Fig 6. CBirTox induces IgA production from naïve B cells in vitro.

Splenic CD11c⁺ DCs were pulsed with 1 μg/ml CBirTox or untreated for 4 hours before co-culture with CD19⁺ PP B cells (A). Supernatants were collected after 7 days and examined for IgA production via ELISA. Results are expressed as the mean ± SEM of 3–6 independent experiments. Groups were analyzed using student’s unpaired t test. (B) Splenic CD11c⁺ DCs were pulsed with 1 μg/ml CBirTox, 1 μg/ml CTB, 1 μg/ml CTB plus 1 μg/ml CBir1 peptide,1 μg/ml CBir1 carboxy-domain or untreated for 4 hours before co-culture with CD43^- splenic B cells at a 1:5 ratio. Supernatants were collected after 7 days and examined for IgA production via ELISA. Results are expressed as the mean ± SEM of 3 independent experiments.

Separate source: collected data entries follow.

(** Under another name the selection is what it was. *)
Lemma select_component_other name other category description doc_slug url d :
  other <> name ->
  select_component other
    (insert_component name category description doc_slug url d)
  = select_component other d.
Proof.
  intros Hne. unfold select_component. rewrite insert_component_applied.
  cbn [components]. rewrite filter_app_one. cbn [c_name].
  apply String.eqb_neq in Hne. rewrite String.eqb_sym in Hne.
  rewrite Hne, app_nil_r.
  induction (components d) as [|c l IH]; [reflexivity|]. cbn [filter].
  destruct (String.eqb_spec (c_name c) name) as [-> | Hc]; cbn [negb filter].
  - rewrite Hne. exact IH.
  - now rewrite IH.
Qed.

(** X2.  A component stored under a name of the form [rx.] + bare is found
    under that name, and under the bare name too unless the bare name itself
    starts with [rx.]; both lookups give the values just stored. *)
Theorem insert_component_then_lookup
  (bare : string) (category : option string) (description : string)
  (doc_slug url : option string) (d : Database) :
  let name := ("rx." ++ bare)%string in
  let d' := insert_component name category description doc_slug url d in
  let stored := {| ci_name := name; ci_category := category;
                   ci_description := description;
                   ci_doc_slug := doc_slug; ci_url := url |} in
  get_component_by_name name d' = Some stored
  /\ (Py.startswith "rx." bare = false ->
      get_component_by_name bare d' = Some stored).
Proof.
  intros name d' stored. subst name d' stored. split.
  - unfold get_component_by_name, search_name.
    rewrite startswith_rx_app, select_component_inserted. reflexivity.
  - intros Hbare. unfold get_component_by_name, search_name.
    rewrite Hbare, select_component_inserted. reflexivity.
Qed.
(** Where the handler coroutine of one connection stands: the [await] it
    is suspended in.  The argument of [send_text] is evaluated before the
    handler is suspended in the call, so a handler that is sending holds
    the message it built. *)
Inductive Pc : Type :=
| Accepting                (* in [await websocket.accept()] *)
| Sending (message : Frame) (* in [await websocket.send_text(message)] *)
| Sleeping (until : Z)     (* in [await asyncio.sleep(30)] *)
| Returned                 (* left through [except WebSocketDisconnect] *)
| Failed (e : Exception).  (* left by an exception no clause names *)

(** A connection: its handler and the messages its observer has received,
    oldest first. *)
Record Conn := {
  pc : Pc;
  inbox : list Frame
}.

Definition at_pc (p : Pc) (c : Conn) : Conn := {| pc := p; inbox := inbox c |}.

(** [l.remove(x)]: the first occurrence goes; [None] is the [ValueError]
    of a missing element. *)
Fixpoint list_remove (x : WebSocket) (l : list WebSocket) : option (list WebSocket) :=
  match l with
  | [] => None
  | y :: l' => if decide (x = y) then Some l'
               else (fun r => y :: r) <$> list_remove x l'
  end.

Definition sleep_seconds : Z := 30.

(** [WebSocket.send] of the web framework on an accepted connection, under
    [send_text]: an [OSError] of the transport is raised to the handler as
    [WebSocketDisconnect]; any other outcome is passed on. *)
Definition send_text (o : Outcome) : Outcome :=
  match o with
  | Raises (OSError _) => Raises WebSocketDisconnect
  | _ => o
  end.

(** An exception raised inside the [try]: the clause
    [except WebSocketDisconnect] takes the connection out of the list and
    the handler returns; any other exception leaves the handler as it
    is. *)
Definition leave (websocket : WebSocket) (e : Exception) (c : Conn) (w : World)
    : World * Conn :=
  if is_WebSocketDisconnect e then
    match list_remove websocket (active_connections w) with
    | Some l => (with_connections l w, at_pc Returned c)
    | None => (w, at_pc (Failed (ValueError "list.remove(x): x not in list")) c)
    end
  else (w, at_pc (Failed e) c).

(** The handler of [/ws], one resumption at a time: from the [await] it is
    suspended in to the next one.  [o] is the outcome of the pending
    [await].  After [accept] the connection is appended and the first
    message is built; a message is received when its send completes, and
    the sleep starts then; after the sleep the next message is built, from
    the state and the clock of that moment.  A sleep completes only when
    its time has come, and a finished handler is never resumed. *)
Definition websocket_endpoint (websocket : WebSocket) (o : Outcome) (c : Conn)
    (w : World) : option (World * Conn) :=
  match pc c with
  | Accepting =>
      match o with
      | Completes =>
          let w' := with_connections (active_connections w ++ [websocket]) w in
          Some (w', at_pc (Sending (status_update w')) c)
      | Raises e => Some (w, at_pc (Failed e) c)
      end
  | Sending message =>
      match send_text o with
      | Completes =>
          Some (w, {| pc := Sleeping (clock w + sleep_seconds);
                      inbox := inbox c ++ [message] |})
      | Raises e => Some (leave websocket e c w)
      end
  | Sleeping until =>
      match o with
      | Completes =>
          if until <=? clock w then Some (w, at_pc (Sending (status_update w)) c)
          else None
      | Raises e => Some (leave websocket e c w)
      end
  | Returned | Failed _ => None
  end.

(** The states of the broadcaster's per-connection machine. *)
Inductive Phase : Set := Joining | Active | Closed.

Definition phase (c : Conn) : Phase :=
  match pc c with
  | Accepting => Joining
  | Sending _ | Sleeping _ => Active
  | Returned | Failed _ => Closed
  end.

(** ** The running process *)

Inductive HttpRequest : Type :=
| PostGenerateTraffic (request : TrafficRequest.t)
    (backend : Engine.PrimalGenesisModel -> string -> string -> Z ->
               Exception + Engine.AIResponse)
| PostSwitchProvider (config : ProviderConfig.t)
| PostSwitchMode (request : MysticalModeRequest.t)
| GetSovereignStatus
| PostInitiateSovereignProtocol
    (protocol : Engine.PrimalGenesisModel ->
                Engine.PrimalGenesisModel * (Exception + string)).

(** What can happen to the process: a client opens [/ws], the event loop
    resumes a handler, time passes, a request is served. *)
Inductive Action : Type :=
| Connect (ws : WebSocket)
| Resume (ws : WebSocket) (o : Outcome)
| Tick (d : Z)
| Serve (r : HttpRequest).

Record System := {
  world : World;
  conns : gmap WebSocket Conn;
  responses : list HttpResponse
}.

Section Process.

Variable json_loads : string -> option Json.

Definition handle (r : HttpRequest) : M Body :=
  match r with
  | PostGenerateTraffic request backend => generate_traffic backend json_loads request
  | PostSwitchProvider config => switch_provider config
  | PostSwitchMode request => switch_mystical_mode request
  | GetSovereignStatus => get_sovereign_status
  | PostInitiateSovereignProtocol protocol => initiate_sovereign_protocol protocol
  end.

Groups were analyzed using one-way ANOVA with Tukey’s post test. (C) Splenic CD11c⁺ DCs were pulsed with 1 μg/ml CBirTox or untreated for 4 hours before co-culture with CD43^- splenic B cells at a 1:5 ratio with or without the addition of RA inhibitor LE135 or anti-TGF-β receptor I kinase III at 1 μM. Supernatants were collected after 7 days and examined for IgA production via ELISA. Results are expressed as the mean ± SEM of 4 independent experiments. Groups were analyzed using one-way ANOVA with Kruskal-Wallis correction. *p<0.05, **p<0.005, ***p<0.0005, NS, not significant.